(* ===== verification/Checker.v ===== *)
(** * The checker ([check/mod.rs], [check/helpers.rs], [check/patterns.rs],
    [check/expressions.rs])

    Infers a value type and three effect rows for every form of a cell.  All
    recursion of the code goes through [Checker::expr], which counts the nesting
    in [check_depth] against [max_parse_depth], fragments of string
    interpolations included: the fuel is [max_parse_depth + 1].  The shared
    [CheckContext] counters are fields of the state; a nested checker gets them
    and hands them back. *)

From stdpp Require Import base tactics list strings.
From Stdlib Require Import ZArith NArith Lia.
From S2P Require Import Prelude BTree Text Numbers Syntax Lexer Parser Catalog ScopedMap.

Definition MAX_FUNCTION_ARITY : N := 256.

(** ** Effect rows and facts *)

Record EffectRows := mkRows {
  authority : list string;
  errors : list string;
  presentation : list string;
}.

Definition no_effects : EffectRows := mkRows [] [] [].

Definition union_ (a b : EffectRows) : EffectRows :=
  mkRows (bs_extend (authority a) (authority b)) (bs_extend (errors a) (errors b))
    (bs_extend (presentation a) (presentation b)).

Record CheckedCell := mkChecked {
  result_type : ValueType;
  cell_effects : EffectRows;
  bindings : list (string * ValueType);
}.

----------------------------------------

** PROBLEM TO SOLVE **
If a line in the listing contains the string "ValueType", copy it.

** RESPONSE TO THIS EXERCISE **
  result_type : ValueType;
  bindings : list (string * ValueType);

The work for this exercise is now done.